The non-human organism or living part thereof of any one of claims 71-83, the cell, cell line or primary cell culture of claim 84, or the tissue of any one of claims 85-87, for use in screening for a substance, a device, a composition and/or a biomarker useful in the treatment, diagnosis, prevention, monitoring and/or prognosis of a sleep disorder.
The use of claim 117, wherein said sleep disorder comprise sleep disorder associated with insufficient sleep and/or sleep disorder associated with oversleeping.
The use of any one of claims 117-118, wherein said sleep disorder associated with insufficient sleep comprises daytime insufficient sleep and/or nighttime insufficient sleep.
The use of any one of claims 117-119, wherein said sleep disorder associated with insufficient sleep comprises insomnia and/or sleep loss associated with cardiovascular disorders and/or neurodegenerative diseases.

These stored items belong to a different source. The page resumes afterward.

(* ===== verification/Config.v ===== *)
(** * Package config: the configuration (config/config.go)

    The root of the tree of maps with the errors of the last check and the
    name of the file.  Locks are not modelled: each method runs with the
    configuration to itself. *)

From S2P Require Import Prelude GoStrings ConfigMap.
From S2P Require NetCTX ExtCTX.

Implicit Types (h : Heap) (name : bytes).

(** config/config.go:128-128 [defaultStoreFile] *)
Definition defaultStoreFile : bytes := bs "./store.db".
(** config/config.go:130-130 [defaultLogLevel] *)
Definition defaultLogLevel : bytes := bs "info".
(** config/config_file.go:14-14 [defaultConfigFileName] *)
Definition defaultConfigFileName : bytes := bs "config.toml".

(** config/config.go [Config] *)
Record Config := { values : nat; errors : list bytes; filename : bytes }.

Implicit Types (c : Config).

(** The root as a map that is not nil. *)
Definition root c : option nat := Some c.(values).

(** config/config.go [Config.clear] *)
Definition clear h : Config * Heap :=
  let '(l, h) := make_map h in ({| values := l; errors := []; filename := [] |}, h).

(** config/config.go [Config.Clear] *)
Definition Clear h c : Config * Heap := clear h.

(** config/config.go [NewConfig] *)
Definition NewConfig h : Config * Heap := clear h.

(** config/config.go [Config.Clone]: [n] bounds the nesting *)
Definition Clone {RO : RangeOrder bytes} (n : nat) h c : option (Config * Heap) :=
  let '(nc, h) := NewConfig h in
  h ← copyMap n h nc.(values) (root c); Some (nc, h).

(** config/config.go [Config.Replace] *)
Definition Replace {RO : RangeOrder bytes} (n : nat) h c (newConfig : Config) : option (Config * Heap) :=
  let '(l, h) := make_map h in
  h ← copyMap n h l (root newConfig);
  Some ({| values := l; errors := c.(errors); filename := c.(filename) |}, h).

(** config/config.go [Config.Network] *)
Definition Network h c name : option NetCTX.NetCTX :=
  match name with
  | [] => Some {| NetCTX.parent := None; NetCTX.network := root c |}
  | _ =>
    match get h (root c) (bs "networks") with
    | None => None
    | Some nets =>
      match get h (Some nets) name with
      | None => None
      | Some net => Some {| NetCTX.parent := root c; NetCTX.network := Some net |}
      end
    end
  end.

(** config/config.go [Config.Networks] *)
Definition Networks {RO : RangeOrder bytes} h c : list bytes :=
  map fst (entries h (get h (root c) (bs "networks"))).

(** config/config.go [Config.Ext] *)
Definition Ext h c name : option ExtCTX.ExtNormalCTX :=
  match get h (root c) (bs "exts") with
  | None => None
  | Some exts =>
    match get h (Some exts) name with
    | None => None
    | Some ext => Some {| ExtCTX.parent := get h (root c) (bs "ext"); ExtCTX.ext := Some ext |}
    end
  end.

(** config/config.go [Config.ExtGlobal]: the map is made when there is none *)
Definition ExtGlobal h c : ExtCTX.ExtGlobalCTX * Heap :=
  match get h (root c) (bs "ext") with
  | Some ext => ({| ExtCTX.parent := None; ExtCTX.ext := Some ext |}, h)
  | None =>
    let '(ext, h) := make_map h in
    ({| ExtCTX.parent := None; ExtCTX.ext := Some ext |},
     store_at h c.(values) (bs "ext") (VMap (Some ext)))
  end.

(** config/config.go [Config.Exts] *)
Definition Exts {RO : RangeOrder bytes} h c : list bytes :=
  map fst (entries h (get h (root c) (bs "exts"))).

(** config/config.go [Config.DisplayErrors]: what is logged, in order *)
Definition DisplayErrors c : list bytes := c.(errors).

(** config/config.go [Config.Filename] *)
Definition Filename c : bytes :=
  match c.(filename) with [] => defaultConfigFileName | f => f end.

(** config/config.go [Config.StoreFile] *)
Definition StoreFile h c : bytes * bool :=
  match at_key h (root c) (bs "storefile") with
  | Some (VStr storefile) => (storefile, true)
  | _ => (defaultStoreFile, false)
  end.
(** config/config.go [Config.SetStoreFile] *)
Definition SetStoreFile h c (v : bytes) : Heap := store_at h c.(values) (bs "storefile") (VStr v).

(** config/config.go [Config.LogFile] *)
Definition LogFile h c : bytes * bool :=
  match at_key h (root c) (bs "logfile") with
  | Some (VStr logfile) => (logfile, true)
  | _ => ([], false)
  end.
(** config/config.go [Config.SetLogFile] *)
Definition SetLogFile h c (v : bytes) : Heap := store_at h c.(values) (bs "logfile") (VStr v).

(** config/config.go [Config.LogLevel] *)
Definition LogLevel h c : bytes * bool :=
  match at_key h (root c) (bs "loglevel") with
  | Some (VStr loglevel) => (loglevel, true)
  | _ => (defaultLogLevel, false)
  end.
(** config/config.go [Config.SetLogLevel] *)
Definition SetLogLevel h c (v : bytes) : Heap := store_at h c.(values) (bs "loglevel") (VStr v).

(** config/config.go [Config.NoCoreCmds] *)
Definition NoCoreCmds h c : bool * bool :=
  match at_key h (root c) (bs "nocorecmds") with
  | Some (VBool corecmds) => (corecmds, true)
  | _ => (false, false)
  end.
(** config/config.go [Config.SetNoCoreCmds] *)
Definition SetNoCoreCmds h c (v : bool) : Heap := store_at h c.(values) (bs "nocorecmds") (VBool v).

(** config/config.go [Config.NewNetwork]: maps of type
    [map[string]interface{}]; [None] is the nil context *)
Definition NewNetwork h c name : option NetCTX.NetCTX * Heap :=
  let '(nets, h) :=
    match get h (root c) (bs "networks") with
    | Some nets => (nets, h)
    | None => let '(nets, h) := make_map h in
              (nets, store_at h c.(values) (bs "networks") (VMap (Some nets)))
    end in
  match get h (Some nets) name with
  | Some _ => (None, h)
  | None =>
    let '(net, h) := make_map h in
    (Some {| NetCTX.parent := root c; NetCTX.network := Some net |},
     store_at h nets name (VMap (Some net)))
  end.

(** config/config.go [Config.NewExt]: maps of type [mp] *)
Definition NewExt h c name : option ExtCTX.ExtNormalCTX * Heap :=
  let '(exts, h) :=
    match get h (root c) (bs "exts") with
    | Some exts => (exts, h)
    | None => let '(exts, h) := make_map h in
              (exts, store_at h c.(values) (bs "exts") (VMp (Some exts)))
    end in
  match get h (Some exts) name with
  | Some _ => (None, h)
  | None =>
    let '(ext, h) := make_map h in
    let h := store_at h exts name (VMp (Some ext)) in
    (Some {| ExtCTX.parent := get h (root c) (bs "ext"); ExtCTX.ext := Some ext |}, h)
  end.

The use of claim 120, wherein said sleep disorder associated with oversleeping comprises daytime oversleeping and/or nighttime oversleeping.
The use of any one of claims 120-121, wherein said sleep disorder associated with oversleeping comprises narcolepsy, hypersomnolence, NREM/REM-related parasomnias, and/or oversleeping/hard-to-be-awaken associated with cardiovascular disorders and/or neurodegenerative diseases.